FIG. 4.

Degradation peptides products stimulate HtrA autocleavage. (A) A proteolytic reaction containing β-casein (66 μM) in the presence of HtrA (4.1 μM) was incubated for 4 h at 37°C. Samples were obtained at the indicated times, resolved by SDS-PAGE, and stained with Coomassie brilliant blue. After the reaction was kept at 37°C for 24 h, fresh HtrA (4.1 μM) was added, and the incubation was continued for four additional hours. Samples were taken at the indicated times to monitor the accumulation of s-HtrA protein. BSA protein (2 μg) was added to each sample as a loading control. (B) β-Casein peptides produced by HtrA hydrolysis were incubated with HtrA (4.1 μM) for 4 h at 37°C. At the indicated time points, samples were obtained and resolved by SDS-PAGE (left). The samples at time zero and 240 min were also processed for Western blotting with a rabbit anti-HtrA serum (right).
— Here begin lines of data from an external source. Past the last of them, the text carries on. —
Lemma Split_pieces (s : bytes) :
  Forall (fun p => Contains p sep = false) (Split s sep).
Proof using sep_nonempty.
  induction s as [s E|s j E IH] using walk_ind; rewrite Split_unfold, E.
  - apply Forall_singleton. unfold Contains. by rewrite E.
  - apply Forall_cons. split; [by apply Index_Some_before | done].
Qed.

End walk.

(** ** The package clause pattern *)

Section clause.

Import GoBytes GoRegexp.

Lemma IndexByte_Some (s : bytes) (c : byte) (j : nat) :
  IndexByte s c = Some j ->
  s = take j s ++ c :: drop (S j) s /\ c ∉ take j s.
Proof.
  revert j. induction s as [|x s IH]; intros j; [done|]. simpl.
  destruct (Byte.eqb x c) eqn:E.
  - intros [= <-]. apply byte_eqb_true in E as ->. split; [done|].
    simpl. apply not_elem_of_nil.
  - destruct (IndexByte s c) as [i|]; [|done]. intros [= <-].
    destruct (IH i eq_refl) as [Hs Hn]. simpl. split; [by f_equal|].
    apply not_elem_of_cons. split; [|done].
    apply byte_eqb_false in E. congruence.
Qed.

Lemma IndexByte_None (s : bytes) (c : byte) :
  IndexByte s c = None <-> c ∉ s.
Proof.
  induction s as [|x s IH]; simpl.
  - split; [intros _; apply not_elem_of_nil | done].
  - rewrite not_elem_of_cons. destruct (Byte.eqb x c) eqn:E.
    + apply byte_eqb_true in E as ->. split; [done | intros [? _]; done].
    + apply byte_eqb_false in E. rewrite <- IH.
      destruct (IndexByte s c); simpl.
      * split; [done | intros [_ ?]; done].
      * split; [intros _; split; [congruence | done] | done].
Qed.

Lemma IndexByte_app (q t : bytes) (c : byte) :
  c ∉ q -> IndexByte (q ++ c :: t) c = Some (length q).
Proof.
  induction q as [|x q IH]; intros Hq; simpl.
  - by rewrite byte_eqb_refl.
  - apply not_elem_of_cons in Hq as [Hx Hq].
    assert (Byte.eqb x c = false) as -> by (apply byte_eqb_false; congruence).
    by rewrite IH.
Qed.

Lemma closing_other (start : nat) (c : byte) (s : bytes) (pos : nat)
    (caps : captures) :
  c <> NL -> closing start (c :: s) pos caps = None.
Proof.
  intros Hc. unfold closing. simpl.
  apply byte_eqb_false in Hc. by rewrite Hc.
Qed.

(** The star runs to the end of the line and gives nothing back: the
    continuation accepts at the first newline or not at all. *)
Lemma star_line (start : nat) (q t : bytes) (fuel pos : nat) (caps : captures) :
  NL ∉ q ->
  t = [] \/ (exists t', t = NL :: t') ->
  length q <= fuel ->
  star (run OpAnyCharNotNL) (closing start) fuel (q ++ t) pos caps
  = closing start t (pos + length q) caps.
Proof.
  revert fuel pos. induction q as [|c q IH]; intros fuel pos Hq Ht Hf.
  - rewrite Nat.add_0_r. simpl app. destruct fuel as [|fuel]; [done|].
    cbn [star run]. destruct Ht as [->|[t' ->]]; [done|].
    by rewrite byte_eqb_refl.
  - apply not_elem_of_cons in Hq as [Hc Hq].
    destruct fuel as [|fuel]; [simpl in Hf; lia|].
    change ((c :: q) ++ t) with (c :: (q ++ t)). cbn [star run].
    assert (Byte.eqb c NL = false) as -> by (apply byte_eqb_false; congruence).
    assert ((S pos =? pos) = false) as -> by (apply Nat.eqb_neq; lia).
    rewrite IH by (simpl in Hf; try done; lia).
    replace (S pos + length q) with (pos + length (c :: q)) by (simpl; lia).
    destruct (closing start t (pos + length (c :: q)) caps); [done|].
    apply closing_other. congruence.
Qed.

Lemma run_packageClause (s : bytes) (pos : nat) :
  run packageClause s pos [] accept
  = (fun j => (pos + 8 + j + 1, [(1, (pos + 8, pos + 8 + j))])) <$> clauseAt s.
Proof.
  change (run packageClause s pos [] accept)
    with (if HasPrefix s "package "
          then star (run OpAnyCharNotNL) (closing (pos + 8))
                 (length (drop 8 s)) (drop 8 s) (pos + 8) []
          else None).
  unfold clauseAt.
  destruct (HasPrefix s "package ") eqn:Hp; [|done].
  set (s1 := drop 8 s).
  destruct (IndexByte s1 NL) as [j|] eqn:Ej.
  - apply IndexByte_Some in Ej as [Hs Hq].
    rewrite Hs at 2.
    rewrite star_line; [| done | right; eauto | rewrite length_take; lia].
    unfold closing. cbn [run HasPrefix]. rewrite byte_eqb_refl. simpl.
    unfold accept. repeat f_equal.
    all: rewrite length_take; apply (f_equal length) in Hs;
      rewrite length_app, length_take in Hs; simpl in Hs; lia.
  - apply IndexByte_None in Ej.
    rewrite <- (app_nil_r s1) at 2.
    rewrite star_line; [| done | by left | lia]. done.
Qed.

Lemma clauseAt_length (s : bytes) (j : nat) :
  clauseAt s = Some j -> 8 + j + 1 <= length s.
Proof.
  unfold clauseAt. destruct (HasPrefix s "package ") eqn:Hp; [|done].
  intros [Hs _]%IndexByte_Some. apply (f_equal length) in Hs.
  rewrite length_app, length_take, length_drop in Hs. simpl in Hs.
  apply HasPrefix_length in Hp. simpl in Hp.
  rewrite length_drop in Hs. lia.
Qed.

Lemma search_cons (c : byte) (s : bytes) (off : nat) :
  search packageClause (c :: s) off
  = match clauseAt (c :: s) with
    | Some j =>
        Some (off, off + 8 + j + 1,
              [(0, (off, off + 8 + j + 1)); (1, (off + 8, off + 8 + j))])
    | None => search packageClause s (S off)
    end.
Proof.
  cbn [search]. rewrite run_packageClause.
  by destruct (clauseAt (c :: s)).
Qed.

Lemma search_nil (off : nat) : search packageClause [] off = None.
Proof. done. Qed.

(** Text in which no match begins is stepped over. *)
Lemma search_skip (u s : bytes) (off : nat) :
  (forall i, i < length u -> clauseAt (drop i (u ++ s)) = None) ->
  search packageClause (u ++ s) off = search packageClause s (off + length u).
Proof.
  revert off. induction u as [|c u IH]; intros off Hu.
  - by rewrite Nat.add_0_r.
  - change ((c :: u) ++ s) with (c :: (u ++ s)). rewrite search_cons.
    pose proof (Hu 0 ltac:(simpl; lia)) as H0. simpl in H0. rewrite H0.
    rewrite IH.
    + f_equal. simpl. lia.
    + intros i Hi. apply (Hu (S i)). simpl. lia.
Qed.

Lemma search_None (s : bytes) (off : nat) :
  (forall i, clauseAt (drop i s) = None) ->
  search packageClause s off = None.
Proof.
  intros H. rewrite <- (app_nil_r s).
  rewrite search_skip; [done|]. intros i _. by rewrite app_nil_r.
Qed.

Lemma search_here (s : bytes) (off j : nat) :
  clauseAt s = Some j ->
  search packageClause s off
  = Some (off, off + 8 + j + 1,
          [(0, (off, off + 8 + j + 1)); (1, (off + 8, off + 8 + j))]).
Proof.
  intros H. destruct s as [|c s]; [done|].
  by rewrite search_cons, H.
Qed.

Lemma search_bounds (s : bytes) (off a0 a1 : nat) (caps : captures) :
  search packageClause s off = Some (a0, a1, caps) ->
  off <= a0 /\ a0 + 9 <= a1 /\ a1 <= off + length s.
Proof.
  revert off. induction s as [|c s IH]; intros off; [done|].
  rewrite search_cons. destruct (clauseAt (c :: s)) as [j|] eqn:E.
  - intros [= <- <- <-]. apply clauseAt_length in E. lia.
  - intros H%IH. simpl. lia.
Qed.

End clause.

(** ** [repackage] unfolded *)

Section rewriting.

Import GoBytes GoRegexp.

Lemma expand_plain (fuel : nat) (template src : bytes) (caps : captures) :
  IndexByte template "$" = None -> expand fuel template src caps = template.
Proof. intros H. destruct fuel; simpl; [done|]. by rewrite H. Qed.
The “+” sign indicates the 25-kDa self-cleavage form of HtrA recognized by the anti-HtrA serum. (C) β-Casein peptides produced by trypsin hydrolysis were mixed with HtrA (4.1 μM) in an autocleavage reaction for 4 h at 37°C. Time points of the reaction were obtained and resolved by SDS-PAGE. The asterisk indicates small peptides produced from HtrA and s-HtrA proteins by a residual amount of trypsin incorporated in the autocleavage reaction along with the β-casein peptides.